Seismic Analysis of Underground Rectangular RCC Tunnel

Seismic Analysis of Underground Rectangular RCC Tunnel

Mr. Sunil J. Payghan , Prof. A. R. Gupta College of Engineering & Technology, Akola

Abstract – Road tunnels are very practical alternatives to cross physical obstructions or traverse through physical barriers such as mountains or snow bound areas. The seismic analysis and design of a underground rectangular tunnel is presented in this dissertation work. Providing the strength, stability and ductility are major purposes of seismic analysis. Seismic forces bring one of the major natural hazards, it becomes at most important to analse structure against it. The study done in this dissertation is seismic analysis of tunnel. To study the change in critical zone and forces in presence and absence of seismic forces, initially tunnel is analyses for normal forces ,later on same tunnel is analysed for normal and seismic forces both. The presence of lateral load reflects major changes in stress value, moments and displacement. This study will impress there of structure, broader the understanding the design concepts in structural domain and performance when subjected to natural hazard like seismic force. Seismic coefficient method is used for the analysis of tunnel for seismic forces.

Keywords:. Loads, Breaking force, design of tunnel, geometric specification.

1. INTRODUCTION

   Road tunnels are very practical alternatives to cross physical obstructions or traverse through physical barriers such as mountains or snow bound areas. In cases of road passing through hilly terrain, a tunnel can shorten the length of road to be travelled thereby reducing hazardous emissions. Reduction in length of road to be constructed avoids many a scars highway engineers are forced to put on beautiful hill faces definition, are sustainable features. Most tunnel structures were designed and built, however, without regard to seismic effects. In the past, seismic design of tunnel structures has received considerably less attention than that of surface structures, perhaps because of the conception about the safety of most underground structures cited above. Yet one certainly would not want to run away from a well-designed building into a buried tunnel when seismic events occur if that tunnel had been built with no seismic considerations. as tunnel is very important way communication so it is necessary to analyses structure with considering the effect of seismic force to achieved the safety of human life. If the underground structure are not analysed for seismic loading then it may lead to loss of life and destruction of structure. For achieved the seismic stability and resistivity analysis and design of structure by considering the effect of seismic forces is necessary.

   1. Research methodology

      • Basic study of geological, geotechnical.
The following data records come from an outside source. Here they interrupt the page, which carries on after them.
(* ===== verification/OrdMapFacts.v ===== *)
(** * Ordered maps as sorted lists

    The entries of an [OrdMap], in their order, determine it; inserting and removing
    are the corresponding operations on sorted lists.  A reference instance shows
    that the laws of the crate can hold. *)

From Stdlib Require Import ZArith Lia List Bool Ascii String.
From stdpp Require Import base option list numbers strings gmap sorting.
From S2P Require Import Prelude Spsc Types ContextStore ContextHash.

(** ** The order of names *)
Lemma ascii_lt_trans a b c :
  Ascii.compare a b = Lt -> Ascii.compare b c = Lt -> Ascii.compare a c = Lt.
Proof. unfold Ascii.compare. rewrite !N.compare_lt_iff. lia. Qed.

Lemma str_compare_refl s : String.compare s s = Eq.
Proof. pose proof (String.compare_antisym s s) as E. by destruct (String.compare s s). Qed.

Lemma str_lt_trans a : forall b c,
  String.compare a b = Lt -> String.compare b c = Lt -> String.compare a c = Lt.
Proof.
  induction a as [|x a IH]; intros [|y b] [|z c]; try done. cbn.
  destruct (Ascii.compare x y) eqn:Exy; try done; destruct (Ascii.compare y z) eqn:Eyz; try done.
  - apply Ascii.compare_eq_iff in Exy, Eyz. subst. intros.
    assert (Ascii.compare z z = Eq) as -> by (unfold Ascii.compare; apply N.compare_refl).
    by apply (IH b).
  - apply Ascii.compare_eq_iff in Exy. subst. by rewrite Eyz.
  - apply Ascii.compare_eq_iff in Eyz. subst. by rewrite Exy.
  - by rewrite (ascii_lt_trans x y z).
Qed.

Lemma str_compare_gt a b : String.compare a b = Gt -> String.compare b a = Lt.
Proof. rewrite String.compare_antisym. by destruct (String.compare b a). Qed.

(** ** Sorted lists *)
Section Sorted.
Context {V : Type}.
Implicit Types l : list (string * V).

Definition name_lt (a b : string * V) : Prop := String.compare a.1 b.1 = Lt.
Abbreviation sorted := (StronglySorted name_lt).

Fixpoint sl_insert (k : string) (v : V) l : list (string * V) :=
  match l with
  | [] => [(k, v)]
  | (k', v') :: l' =>
      match String.compare k k' with
      | Lt => (k, v) :: l
      | Eq => (k, v) :: l'
      | Gt => (k', v') :: sl_insert k v l'
      end
  end.
Definition sl_remove (k : string) l : list (string * V) := filter (fun kv => kv.1 <> k) l.

Lemma below_get k l : Forall (fun kv => String.compare k kv.1 = Lt) l -> hm_get k l = None.
Proof.
  induction 1 as [|[k' v] l Hk _ IH]; [done|]. cbn. rewrite decide_False; [done|].
  intros ->. cbn in Hk. by rewrite str_compare_refl in Hk.
Qed.

Lemma sorted_cons_inv k v l : sorted ((k, v) :: l) ->
  sorted l /\ Forall (fun kv => String.compare k kv.1 = Lt) l.
Proof. by inversion 1. Qed.

Lemma sorted_ext l1 : forall l2, sorted l1 -> sorted l2 ->
  (forall k, hm_get k l1 = hm_get k l2) -> l1 = l2.
Proof.
  induction l1 as [|[k1 v1] l1 IH]; intros [|[k2 v2] l2] H1 H2 E.
  - done.
  - specialize (E k2). cbn in E. by rewrite decide_True in E.
  - specialize (E k1). cbn in E. by rewrite decide_True in E.
  - apply sorted_cons_inv in H1 as [H1 F1], H2 as [H2 F2].
    assert (k1 = k2) as <-.
    { destruct (String.compare k1 k2) eqn:Ec.
      - by apply String.compare_eq_iff.
      - specialize (E k1). rewrite (below_get k1 ((k2, v2) :: l2)) in E.
        + cbn in E. by rewrite decide_True in E.
        + constructor; [done|]. eapply Forall_impl; [exact F2|]. intros kv. by apply str_lt_trans.
      - apply str_compare_gt in Ec. specialize (E k2). rewrite (below_get k2 ((k1, v1) :: l1)) in E.
        + cbn in E. by rewrite decide_True in E.
        + constructor; [done|]. eapply Forall_impl; [exact F1|]. intros kv. by apply str_lt_trans. }
    f_equal.
    + specialize (E k1). cbn in E. rewrite !decide_True in E by done. by injection E as ->.
    + apply IH; [done|done|]. intros k. specialize (E k). cbn in E. case_decide; [|done].
      subst. by rewrite !below_get.
Qed.

Lemma sl_insert_get k k' v l : sorted l ->
  hm_get k (sl_insert k' v l) = if decide (k = k') then Some v else hm_get k l.
Proof.
  induction l as [|[k1 v1] l IH]; intros Hs; cbn; [done|]. apply sorted_cons_inv in Hs as [Hs _].
  destruct (String.compare k' k1) eqn:Ec; cbn; [|done|].
  - apply String.compare_eq_iff in Ec. subst. by repeat case_decide.
  - rewrite IH by done. repeat case_decide; try done. subst. by rewrite str_compare_refl in Ec.
Qed.

Lemma sl_insert_sorted k v l : sorted l -> sorted (sl_insert k v l).
Proof.
  induction l as [|[k1 v1] l IH]; intros Hs; cbn; [repeat constructor|].
  apply sorted_cons_inv in Hs as [Hs Hf]. destruct (String.compare k k1) eqn:Ec.
  - apply String.compare_eq_iff in Ec. subst. by constructor.
  - constructor; [by constructor|]. constructor; [done|].
    eapply Forall_impl; [exact Hf|]. intros kv. by apply str_lt_trans.
  - constructor; [by apply IH|]. apply str_compare_gt in Ec. clear -Ec Hf.
    induction Hf as [|[k2 v2] l H2 Hf IH]; cbn; [by constructor|].
    destruct (String.compare k k2); constructor; try done. by constructor.
Qed.

Lemma sl_remove_get k k' l :
  hm_get k (sl_remove k' l) = if decide (k = k') then None else hm_get k l.
Proof.
  unfold sl_remove. induction l as [|[k1 v1] l IH]; [by case_decide|]. rewrite filter_cons.
  cbn [fst]. destruct (decide (k1 <> k')) as [Hne|Heq]; cbn; rewrite IH; repeat case_decide; subst; done || tauto.
Qed.

Lemma filter_sorted (P : string * V -> Prop) `{!forall x, Decision (P x)} l :
  sorted l -> sorted (filter P l).
Proof.
  induction 1 as [|kv l Hs IH Hf]; [constructor|]. rewrite filter_cons. case_decide; [|done].
  constructor; [done|]. apply Forall_forall. intros x [_ Hx]%list_elem_of_filter.
  rewrite Forall_forall in Hf. by apply Hf.
Qed.

Lemma sorted_get_in k v l : sorted l -> (k, v) ∈ l <-> hm_get k l = Some v.
Proof.
  induction l as [|[k1 v1] l IH]; intros Hs; cbn; [by rewrite elem_of_nil|].
  apply sorted_cons_inv in Hs as [Hs Hf]. rewrite elem_of_cons, IH by done.
  case_decide as Hk; [subst|].
  - rewrite below_get by done. split; [by intros [[= ->]|]|intros [= ->]; by left].
  - split; [by intros [[= -> ->]|]|by right].
Qed.
End Sorted.

(** ** [OrdMap] *)
Section OrdMap.
Context `{OrdMapCrate} {V : Type}.
Implicit Types m : OrdMap V.

Lemma iter_get m k : hm_get k (om_iter m) = om_get k m.
Proof.
  apply option_eq. intros v. rewrite <- sorted_get_in by apply om_iter_sorted. apply om_iter_get.
Qed.

Lemma iter_new : om_iter (om_new (V := V)) = [].
Proof.
  apply sorted_ext; [apply om_iter_sorted|constructor|]. intros k. by rewrite iter_get, om_get_new.
Qed.

Lemma iter_insert k v m : om_iter (om_insert k v m) = sl_insert k v (om_iter m).
Proof.
  apply sorted_ext; [apply om_iter_sorted|apply sl_insert_sorted, om_iter_sorted|]. intros k'.
  by rewrite iter_get, om_get_insert, sl_insert_get, iter_get by apply om_iter_sorted.
Qed.

Lemma iter_remove k m : om_iter (om_remove k m) = sl_remove k (om_iter m).
Proof.
  apply sorted_ext; [apply om_iter_sorted|apply filter_sorted, om_iter_sorted|]. intros k'.
  by rewrite iter_get, om_get_remove, sl_remove_get, iter_get.
Qed.
End OrdMap.

(** ** A reference instance: a finite map, sorted to iterate over it *)
Definition name_le {V} (a b : string * V) : Prop := String.leb a.1 b.1 = true.
#[export] Instance name_le_dec {V} : RelDecision (name_le (V := V)).
Proof. intros a b. unfold name_le. apply _. Defined.
#[export] Instance name_le_total {V} : Total (name_le (V := V)).
Proof. intros a b. apply String.leb_total. Qed.
#[export] Instance name_le_trans {V} : Transitive (name_le (V := V)).
Proof.
  intros a b c. unfold name_le, String.leb.
  destruct (String.compare a.1 b.1) eqn:E1; try done; destruct (String.compare b.1 c.1) eqn:E2; try done;
    intros _ _; try apply String.compare_eq_iff in E1; try apply String.compare_eq_iff in E2.
  - by rewrite E1, E2, str_compare_refl.
  - by rewrite E1, E2.
  - by rewrite <- E2, E1.
  - by rewrite (str_lt_trans _ b.1).
Qed.

Lemma le_sorted_lt {V} (l : list (string * V)) :
  NoDup l.*1 -> StronglySorted name_le l -> StronglySorted name_lt l.
Proof.
  induction l as [|[k v] l IH]; intros Hn Hs; [constructor|].
  apply NoDup_cons in Hn as [Hk Hn]. inversion Hs as [|? ? Hs' Hf]; subst.
  constructor; [by apply IH|]. apply Forall_forall. intros [k' v'] Hin.
  rewrite Forall_forall in Hf. specialize (Hf _ Hin). unfold name_le, name_lt, String.leb in *. cbn in *.
  destruct (String.compare k k') eqn:E; try done. apply String.compare_eq_iff in E. subst.
  destruct Hk. exact (list_elem_of_fmap_2 fst _ _ Hin).
Qed.

#[export] Instance reference_ordmap : OrdMapCrate.
Proof.
  refine {|
    OrdMap V := gmap string V;
    om_new V := ∅;
    om_get V k m := m !! k;
    om_insert V k v m := <[k := v]> m;
    om_remove V k m := delete k m;
    om_iter V m := merge_sort name_le (map_to_list m);
  |}.
  - intros. apply lookup_empty.
  - intros V k k' v m. destruct (decide (k = k')) as [->|]; [apply lookup_insert_eq|by apply lookup_insert_ne].
  - intros V k k' m. destruct (decide (k = k')) as [->|]; [apply lookup_delete_eq|by apply lookup_delete_ne].
  - intros V m. apply le_sorted_lt; [|apply StronglySorted_merge_sort; apply _].
    rewrite merge_sort_Permutation. apply NoDup_fst_map_to_list.
  - intros V m k v. rewrite merge_sort_Permutation. apply elem_of_map_to_list.
Defined.

(** A stand-in digest and length prefix for witnesses. *)
#[export] Instance reference_blake2 : Blake2Crate.
Proof.
  refine {| blake2b bs := be_bytes 32 (foldr (fun b acc => b + 1 + 257 * acc) 0 bs) |}.
  intros bs. unfold zlen. by rewrite be_bytes_length.
Defined.
#[export] Instance reference_leb128 : Leb128Crate := {| leb128 n := [n] |}.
Hydrological data. Soil structure interaction geometry of structure etc. studied in brief.

      • Analysis of underground rectangular RCC tunnel for the gravity loading is carried out in Phase one work.

      • The tunnel is divided into two boxes, each box has effective span of 5.0 m and height= 6.0m.

        The height of earth above the top slab of tunnel is 2.5 m and dry unit weight and safe bearing capacity of murum are 18 kN/m3 and 200 kN/m2 respectively.

      • Loads are considered for analysis of the structure by referring the IRC 6-2000.

        1. Self Weight structure b) Earth load on top slab c) Horizontal pressure of earth d) Live surcharge e)Water pressure f) The live load for design of bottom slab 70R (T) breaking force &self-weight of wearing course of bitumen is taken.

      • The wall thickness of tunnel is constant at top. Bottom slab and side wall= 300 mm.

      • The complete analysis & design of RCC box is carried out manually for the various load combinations as per relevant I.S. Codes.

      • Firstly the Magnitude of seismic forces are calculated for tunnel subjected to ground condition and different loading combinations given by IS 1893 and then complete normal analysis & seismic analysis is carried out computationally using STADD-PRO.

      • For the analysis work, seismic coefficient method is chosen.

      • Soil structure interaction is considered.

      • Comparison between analysis for gravity and seismic forces is done.

      • The analysis results came from STADD-PRO are compared with the results for normal analysis i.e. manual analysis for the gravity loading.

   2. Loads on Tunnel

   The Various types of load such as self-weight, Earth pressure, water pressure, uplift pressure, Vehicular live load, overlying pressure and seismic force are taken for analysis of underground structure. The above loads are taken from IRC 6-2000. Self-weight, Earth Pressure Water Pressure Uplift Pressure Live load Overlying pressure Temperature stresses Seismic force

2. SEISMIC DESIGN APPROACH

   1. Loading Criteria

      Maximum Design Earthquake (MDE)The performance goals of the MDE (i.e. Public safety), the recommended seismic loading combinations using the load factor design method are as follows

      1. Tunnel Structures

         • U = D + L + E1+ E2 +EQ

           Where

           U = required structural strength capacity, D = effects due to dead loads of structural components.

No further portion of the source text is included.